The first two dates were fine, lovely, to be exact. He was somewhat of a caveman and definitely worlds apart from the painters and photographers I’d been dating off and on throughout college, but he was entertaining enough. On the third date, he picked me up from a friend’s apartment in Portsmouth, NH. It was August and although the decks on Portsmouth’s waterfront are always fun that time of year, we decided we’d head to the beach instead. So we’re driving along, chatting it up, the wind in our hair and all that nonsense, and right before we get on to old Route 1 that runs up the coast, a darling little squirrel jetted out in front of his car. We were at a stop sign, mind you, so one would think that anyone with half a brain and even a sliver of a heart would stay at the stop sign for a few more minutes to let the furry man continue along his way — but not Anthony. No, Anthony stepped on the gas and ran over the squirrel. At first I hoped the thud was a tree branch that miraculously appeared on the road before I noticed, but when I looked in the rear-view mirror there was no denying that this neanderthal had murdered an innocent animal– for what? I don’t know.

Anthony immediately started laughing, and as I screamed and the tears poured down my cheeks, he laughed more that I was “crying over such a stupid looking animal.” Stupid looking animal? Did he not own a mirror? A 24-year-old who still thought he was going to make it as the next Tom Brady is a far more stupid looking and acting animal than a squirrel just doing his thing.

So I did want any rational human being would do when she doesn’t have a car or any means to get back to from where she came and demanded he stop and let me out immediately; this, of course, only made him laugh harder. I started to wonder if this was a Candid Camera type situation and the squirrel was a robot, or that I had been slipped some acid and this was all happening in my head and I was actually safe under a tree somewhere and the squirrel was still alive.

When he finally calmed from his fit of laughter, he asked me if I was seriously upset. My vegetarianism aside, I’m firmly against killing anything besides a mosquito that’s biting me. I put spiders outside and the one time I saw a cockroach in the stairwell of my apartment building, I ran up to my apt, put on my dish-washing gloves and put the little shit outside. I have no right to take the life of something that is living and breathing, no matter how “stupid” us human beings may find its existence to be. I asked him if he was seriously unaware of just how horrible his actions were, but he said it wasn’t any different than had it been a rat or a “lame” kitten. I never asked which “lame” he meant, but that line has forever stayed with me and I feared that if he had a less than perfect child, he’d probably have it euthanized or put it up for sale on Craigslist.

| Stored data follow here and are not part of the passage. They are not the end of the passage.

(** * AxisAtom: shape inference, validation and gradient assembly

    A shallow embedding of [cvxpy/atoms/axis_atom.py] (class [AxisAtom]).
    The Python methods become functions on a record; exceptions become the
    [Raised] branch of a result type; the calls into numpy and scipy.sparse
    that the methods make are modelled in the modules [Numpy] and [Sparse].

    Numbers held in arrays (Python floats) are taken in [Z]: the methods only
    move them around, add them and compare them with zero.  The index arrays
    built with [np.linspace] are kept rational, as numpy computes them, and
    cast to integers where scipy casts them. *)

From Stdlib Require Import ZArith QArith Lia List.
From stdpp Require Import base option list gmap.
Import ListNotations.

(** ** Python results: a value, or a raised exception *)

Module Py.

Inductive exn : Type :=
| ValueError
| AttributeError
| IndexError.

Inductive result (A : Type) : Type :=
| Returned (a : A)
| Raised (e : exn).
Arguments Returned {A} a.
Arguments Raised {A} e.

Definition bind {A B : Type} (r : result A) (k : A -> result B) : result B :=
  match r with
  | Returned a => k a
  | Raised e => Raised e
  end.

(** State of a [for] loop whose body may execute [return]. *)
Inductive ctl (S R : Type) : Type :=
| Continue (s : S)
| Return (r : R).
Arguments Continue {S R} s.
Arguments Return {S R} r.

(** [for i in items: body], threading the loop variable(s) [s]. *)
Fixpoint for_in {S R : Type} (items : list nat)
    (body : nat -> S -> result (ctl S R)) (s : S) : result (ctl S R) :=
  match items with
  | [] => Returned (Continue s)
  | i :: rest =>
      match body i s with
      | Returned (Continue s') => for_in rest body s'
      | Returned (Return r) => Returned (Return r)
      | Raised e => Raised e
      end
  end.

(** [range(n)] *)
Definition range (n : nat) : list nat := seq 0 n.

(** [l[i]] on a Python list *)
Definition getitem {A : Type} (l : list A) (i : nat) : result A :=
  match nth_error l i with
  | Some a => Returned a
  | None => Raised IndexError
  end.

End Py.
Import Py.

Notation "'let*' x ':=' r 'in' k" := (Py.bind r (fun x => k))
  (at level 10, x name, r at level 100, k at level 200, only parsing).

(** ** The numpy calls the class makes *)

Module Numpy.

(** A 2-D array: its shape and its entries by (row, column). *)
Record ndarray : Type := mk_ndarray {
  shape0 : nat;
  shape1 : nat;
  item : nat -> nat -> Z
}.

Definition size (a : ndarray) : nat := shape0 a * shape1 a.

(** [a.T], [np.transpose(a)] *)
Definition transpose (a : ndarray) : ndarray :=
  {| shape0 := shape1 a; shape1 := shape0 a; item := fun r c => item a c r |}.

(** Row [r] of [a], as the list of its entries. *)
Definition row_entries (a : ndarray) (r : nat) : list Z :=
  map (item a r) (seq 0 (shape1 a)).

(** The entries of [a] in C (row-major) order, the order [np.reshape] reads. *)
Definition ravel (a : ndarray) : list Z :=
  flat_map (row_entries a) (seq 0 (shape0 a)).

(** [np.reshape(a, (k, 1))]: a column of [k] entries; fails when [a] does
    not hold [k] entries.  The column is given by its entries. *)
Definition reshape_column (a : ndarray) (k : nat) : result (list Z) :=
  if Nat.eqb (size a) k then Returned (ravel a) else Raised ValueError.

(** Column [i] of [a], as the list of its entries. *)
Definition col_entries (a : ndarray) (i : nat) : list Z :=
  map (fun r => item a r i) (seq 0 (shape0 a)).

(** [a[:, i]]: column [i], a vector of [shape0 a] entries. *)
Definition get_column (a : ndarray) (i : nat) : result (list Z) :=
  if Nat.ltb i (shape1 a) then Returned (col_entries a i) else Raised IndexError.

(** [np.array(d)[0]]: the first row of a 2-D array. *)
Definition first_row (d : ndarray) : result (list Z) :=
  if Nat.ltb 0 (shape0 d) then Returned (row_entries d 0) else Raised IndexError.

(** [x.T] on a Python object that may be [None]: [None] has no attribute
    [T]. *)
Definition attr_T (x : option ndarray) : result (option ndarray) :=
  match x with
  | Some a => Returned (Some (transpose a))
  | None => Raised AttributeError
  end.

(** [np.linspace(start, stop, num)]: [num] evenly spaced samples, the
    last one being [stop]; [start + k * ((stop - start) / (num - 1))]. *)
Definition linspace (start stop : Q) (num : nat) : list Q :=
  match num with
  | 0%nat => []
  | 1%nat => [start]
  | _ =>
      let step := ((stop - start) / inject_Z (Z.of_nat num - 1))%Q in
      map (fun k => (start + inject_Z (Z.of_nat k) * step)%Q) (seq 0 num)
  end.

(** [np.ones((k))] *)
Definition ones (k : nat) : list Q := repeat 1%Q k.

(** [a * x] for an array [a] and a number [x] *)
Definition scale (a : list Q) (x : Q) : list Q := map (fun y => (y * x)%Q) a.

(** Cast of a float to an integer index type: truncation towards zero. *)
Definition astype_int (q : Q) : Z := Z.quot (Qnum q) (Zpos (Qden q)).

End Numpy.
Import Numpy.

(** ** The scipy.sparse calls the class makes *)

Module Sparse.

(** A sparse matrix: its shape and its stored entries.  An entry that is
    not stored is zero. *)
Record csc_matrix : Type := mk_csc {
  shape : nat * nat;
  stored : gmap (nat * nat) Z
}.

(** The entry of [A] at row [r], column [c]. *)
Definition get (A : csc_matrix) (r c : nat) : Z :=
  default 0%Z (stored A !! (r, c)).

(** [sp.csc_matrix((M, N), dtype=np.float)]: the all-zero matrix of that
    shape ([np.float] being the float type of the numpy the class was
    written for). *)
Definition csc_empty (shp : nat * nat) : csc_matrix :=
  {| shape := shp; stored := ∅ |}.

Definition cells (a : ndarray) : list ((nat * nat) * Z) :=
  flat_map (fun r => map (fun c => ((r, c), item a r c)) (seq 0 (shape1 a)))
           (seq 0 (shape0 a)).

(** [sp.csc_matrix(D)] for a dense [D]: same shape, the nonzero entries
    are stored. *)
Definition csc_of_dense (a : ndarray) : csc_matrix :=
  {| shape := (shape0 a, shape1 a);
     stored := list_to_map (filter (fun kv => snd kv <> 0%Z) (cells a)) |}.

Definition index_ok (dim : nat) (x : Z) : bool :=
  (0 <=? x)%Z && (x <? Z.of_nat dim)%Z.

(** One triple of the coordinate format; entries given twice are summed. *)
Definition put (acc : gmap (nat * nat) Z) (t : Z * (Z * Z)) : gmap (nat * nat) Z :=
  let k := (Z.to_nat (fst (snd t)), Z.to_nat (snd (snd t))) in
  <[k := (default 0%Z (acc !! k) + fst t)%Z]> acc.

(** [sp.csc_matrix((vals, (row, col)), shape=shp)]: the index arrays are
    cast to an integer type; arrays of different lengths, or an index
    outside the shape, are a [ValueError]. *)
Definition csc_of_triples (vals : list Z) (row col : list Q) (shp : nat * nat)
    : result csc_matrix :=
  let row := map astype_int row in
  let col := map astype_int col in
  if negb (Nat.eqb (length vals) (length row) && Nat.eqb (length vals) (length col))
  then Raised ValueError
  else if negb (forallb (index_ok (fst shp)) row && forallb (index_ok (snd shp)) col)
  then Raised ValueError
  else Returned {| shape := shp;
                   stored := fold_left put (combine vals (combine row col)) ∅ |}.

(** Entry of a sum; a zero result is not stored. *)
Definition add_entry (x y : option Z) : option Z :=
  match x, y with
  | None, None => None
  | _, _ =>
      let s := (default 0 x + default 0 y)%Z in
      if Z.eqb s 0 then None else Some s
  end.

(** [A + B]: the shapes must agree. *)
Definition csc_add (A B : csc_matrix) : result csc_matrix :=
  if decide (shape A = shape B)
  then Returned {| shape := shape A; stored := merge add_entry (stored A) (stored B) |}
  else Raised ValueError.

End Sparse.
Import Sparse.

(** ** The class *)

Module AxisAtom.

(** An instance: [self.axis] ([None] or an integer), the size of the
    operand [self.args[0].size], and the subclass's [_column_grad].

    [_column_grad] receives a slice, given here by its entries in order
    (numpy hands it over as a 1-D array, or as an [(m*n, 1)] column when the
    axis is [None]), and returns [None] or a 2-D array, the gradient as a
    column. *)
Record t : Type := mk {
  axis : option Z;
  arg0_size : nat * nat;
  _column_grad : list Z -> option ndarray
}.

Definition size_from_args (self : t) : nat * nat :=
  match axis self with
  | None => (1, 1)%nat
  | Some a =>
      if Z.eqb a 0 then (1%nat, snd (arg0_size self))
      else (fst (arg0_size self), 1%nat)
  end.

Definition get_data (self : t) : list (option Z) := [axis self].

Definition validate_arguments (self : t) : result unit :=
  match axis self with
  | None => Returned tt
  | Some a =>
      if negb (existsb (Z.eqb a) [0; 1]%Z)
      then Raised ValueError
      else Returned tt
  end.

(** The row indices of slice [i] when [axis == 0]:
    [np.linspace(i*n, i*n+m-1, m)]. *)
Definition row_axis0 (m n i : nat) : list Q :=
  linspace (inject_Z (Z.of_nat i * Z.of_nat n))
           (inject_Z (Z.of_nat i * Z.of_nat n + Z.of_nat m - 1))
           m.

(** The row indices of slice [i] otherwise:
    [np.linspace(i, i+(n-1)*m, n)]. *)
Definition row_axis1 (m n i : nat) : list Q :=
  linspace (inject_Z (Z.of_nat i))
           (inject_Z (Z.of_nat i + (Z.of_nat n - 1) * Z.of_nat m))
           n.

(** The column indices of slice [i], [np.ones((k))*i]. *)
Definition col_axis (k i : nat) : list Q :=
  scale (ones k) (inject_Z (Z.of_nat i)).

He agreed to bring me back to my friend’s place, and we didn’t speak the whole way there. I didn’t say anything when I got out of the car, because although I had perfected a speech in my head during the ride back, he didn’t deserve it. Obviously, we never spoke again.

As for what became of Anthony, I’d love to share what I’ve witnessed on Facebook, but that would just be me gloating and I try not to relish in the whole “eye for an eye” mentality, but let’s just say he got his. The next time you think it’s appropriate to kill an innocent animal, even though I, personally, don’t believe in Karma, just know that payback from the universe is a fucking bitch. Seriously; things always end up evening out and somewhere there’s a squirrel in Squirrel Heaven laughing its li’l tail off.